Heat leads to protein destruction and survival
But bacteria do not only destroy repressors. They also use a similar mechanism to activate their activators.
Generally, to keep an activator inactive, another protein is involved. This is the so-called anti-activator since it captures the activator and inhibits it from functioning. So, for the activator to become active and to bind its specific gene, the anti-activator needs to go. And this is exactly what bacteria do.
For example, in the soil bacterium Bacillus subtilis, the anti-activator Y (dark blue) captures the activator S (green). Plus, Y brings S to the cellular garbage machine (purple) to destroy this protein.
However, as soon as it is getting too hot for the bacterium, Y becomes unstable. So unstable, that it cannot hold S anymore. This means S gets freed, binds its favorite genes and leads the polymerase to them. Now, the bacterium produces proteins (yellow) that help the bacterium to cope with the damage from the heat.
And this is how Bacillus subtilis destroys proteins to cope with heat.
Destroying proteins means bacteria can survive
Here we explored three different ways of how bacteria destroy proteins for their own benefit. Interestingly, the benefit always handles the incoming signal which is often a sign of stress.

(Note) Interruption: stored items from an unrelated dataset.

Lemma process_activities_app_raise (a b : list pyval) (v : pyval) (x : exn) :
  forall s a' s1 s2,
    process_activities E a s = (Ok a', s1) ->
    process_activity_value E v s1 = (Raise x, s2) ->
    process_activities E (a ++ v :: b) s = (Raise x, s2).
Proof.
  induction a as [|v0 a IH]; intros s a' s1 s2; simpl; unfold bind, ret.
  - intros H Hv. inversion H; subst. now rewrite Hv.
  - destruct (process_activity_value E v0 s) as [[v0'|y] s0]; [|discriminate].
    destruct (process_activities E a s0) as [[rest'|y] s3] eqn:Hrest;
      [|discriminate].
    intros H Hv. inversion H; subst.
    now rewrite (IH _ _ _ _ Hrest Hv).
Qed.

(** An entry of ['activities'] that is no dict ends [process_trip_plan] with
    [TypeError], after the activities before it have been processed. *)
Lemma non_dict_entry_aborts_plan (plan : dict pyval) (s : Service)
    (spans_before spans_after : list pyval) (sd : dict pyval)
    (before : list (dict pyval)) (v : pyval) (after : list pyval) :
  dict_get (u "spans") plan
  = Some (VList (spans_before ++ VDict sd :: spans_after)) ->
  forallb well_formed_span spans_before = true ->
  dict_get (u "activities") sd = Some (VList (map VDict before ++ v :: after)) ->
  is_dict v = false ->
  process_trip_plan E plan s
  = (Raise TypeError,
     next_uuid
       (snd (run_activities E
               (dicts_of (flat_map span_activities spans_before) ++ before)
               s))).
Proof.
  intros Hspans Hwf Hacts Hv.
  destruct (process_spans_run spans_before Hwf s)
    as (spans' & Hrun & _).
  cbv zeta in Hrun.
  assert (Hbefore : forallb is_dict (map VDict before) = true).
  { clear. induction before; simpl; auto. }
  pose proof (process_activities_run (map VDict before) Hbefore
                (snd (run_activities E
                        (dicts_of (flat_map span_activities spans_before)) s)))
    as Hpa.
  rewrite dicts_of_dicts in Hpa.
  rewrite run_activities_app.
  destruct (run_activities E
              (dicts_of (flat_map span_activities spans_before)) s)
    as [o1 s1].
  simpl snd in Hrun, Hpa.
  destruct (run_activities E before s1) as [o2 s2]. simpl snd.
  assert (Hbad : process_activity_value E v s2 = (Raise TypeError, next_uuid s2)).
  { destruct v; try discriminate; reflexivity. }
  assert (Hspan : process_span E (VDict sd) s1 = (Raise TypeError, next_uuid s2)).
  { unfold process_span, get_or. rewrite Hacts. cbn [py_iter].
    unfold lift. unfold bind at 1. unfold bind at 1.
    now rewrite (process_activities_app_raise _ after _ _ Hpa Hbad). }
  unfold process_trip_plan, get_or. cbv zeta. rewrite Hspans.
  cbn [py_iter]. unfold lift. unfold bind at 1. unfold bind at 1.
  now rewrite (process_spans_app_raise _ spans_after _ _ Hrun Hspan).
Qed.

(** The activity at a position of the run: its result is the output at that
    position, and the run up to it ends in the state its call leaves. *)
Lemma run_step_at (pre post : list (dict pyval)) (a : dict pyval)
    (s : Service) :
  exists r,
    fst (process_activity E a (snd (run_activities E pre s))) = Ok r /\
    nth_error (fst (run_activities E (pre ++ a :: post) s)) (length pre)
    = Some r /\
    snd (run_activities E (pre ++ [a]) s)
    = snd (process_activity E a (snd (run_activities E pre s))).
Proof.
  rewrite !run_activities_app.
  destruct (run_activities E pre s) as [o1 s1] eqn:Hpre.
  destruct (run_effect _ _ _ Hpre) as (Hlen1 & _).
  simpl.
  destruct (process_activity_ok E a s1) as (r & s2 & Hr). rewrite Hr.
  destruct (run_activities E post s2) as [o2 s3]. simpl.
  exists r. split; [reflexivity|]. split; [|reflexivity].
  rewrite nth_error_app2 by lia. rewrite Hlen1, Nat.sub_diag. reflexivity.
Qed.

Lemma step_outcome_holds (a : dict pyval) (s1 : Service) :
  exists r,
    fst (process_activity E a s1) = Ok r /\
    step_outcome E a s1 r (snd (process_activity E a s1)).
Proof.
  unfold step_outcome. rewrite process_activity_flat.
  destruct (decide E a s1) as [[n l c e id|n l c e]|x]; cbv zeta.
  - destruct (match_state_fields id (record_of id n l c e) s1)
      as (_ & _ & _ & H4 & _).
    cbv zeta in H4.
    destruct (write_fails E (writes_done s1)); eexists;
      (split; [reflexivity|]);
      cbn [fst snd activities faiss_file records_file index set_faiss_file
           next_write next_uuid];
      rewrite ?H4; repeat split; apply dict_get_set_same.
  - assert (Hrec : dict_get (drawn_id E (uuid_drawn s1))
                     (activities
                        (create_state
                           (record_of (drawn_id E (uuid_drawn s1)) n l c e) s1))
                   = Some (record_of (drawn_id E (uuid_drawn s1)) n l c e)).
    { unfold create_state. simpl. apply dict_get_set_same. }
    assert (Hin : In (drawn_id E (uuid_drawn s1))
                     (index_to_id
                        (create_state
                           (record_of (drawn_id E (uuid_drawn s1)) n l c e)
                           s1))).
    { unfold create_state. simpl. apply in_or_app. right. now left. }
    destruct (write_fails E (writes_done s1));
      [|destruct (write_fails E (S (writes_done s1)))];
      eexists; (split; [reflexivity|]);
      cbn [fst snd orb activities faiss_file records_file index index_to_id
           set_faiss_file set_records_file next_write next_uuid];
      (split; [exact Hrec|]); (split; [exact Hin|]); repeat split.
  - eexists. split; [reflexivity|]. simpl. repeat split.
Qed.

End Plans.

(** An entry of ['activities'] that is no dict ends the whole call: the
    handler of [process_activity] cannot spread it into a dict. *)
Lemma entry_that_is_no_dict_aborts (E : Env) (v : pyval) (rest : list pyval)
    (s : Service) :
  is_dict v = false ->
  process_activities E (v :: rest) s = (Raise TypeError, next_uuid s).
Proof. destruct v; try discriminate; reflexivity. Qed.

(** C6, as stated, fails when the step that fails is a write.  With the
    first write refused, "Tokyo Skytree" comes back with a fallback id, but
    its record has been added to the record store and its embedding to the
    index before the write was tried, and they stay there. *)
Lemma failed_write_leaves_the_record :
  ~ failed_activity_is_left_out (Ex.env Ex.disk_refuses_first) Ex.pair_plan
      Ex.fresh_service.
Proof.
  intro H.
  pose (E := Ex.env Ex.disk_refuses_first).
  pose (sx := snd (process_activity_body E Ex.skytree Ex.fresh_service)).
  destruct (H [] Ex.skytree [Ex.eiffel] RuntimeError sx) as (_ & Hacts & _).
  - reflexivity.
  - vm_compute. reflexivity.
  - vm_compute in Hacts. discriminate.
Qed.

Like in Deinococcus deserti, radiation activates protein destruction that leads to protein production. And these new proteins now handle the damage after the radiation attack.
Or in Staphylococcus aureus; antibiotics activate a specific protease that destroys a repressor. Now, the produced proteins are meant to destroy the harmful antibiotics.
So by closing these circles, bacteria found efficient ways of how to read their environment and adapt to it.
Interestingly, most bacteria seem to use similar mechanisms. This means, the better we understand the way most bacteria work, the better chances we have to fight the nasty ones. So we need to keep researching the good bacteria, to understand the bad guys too!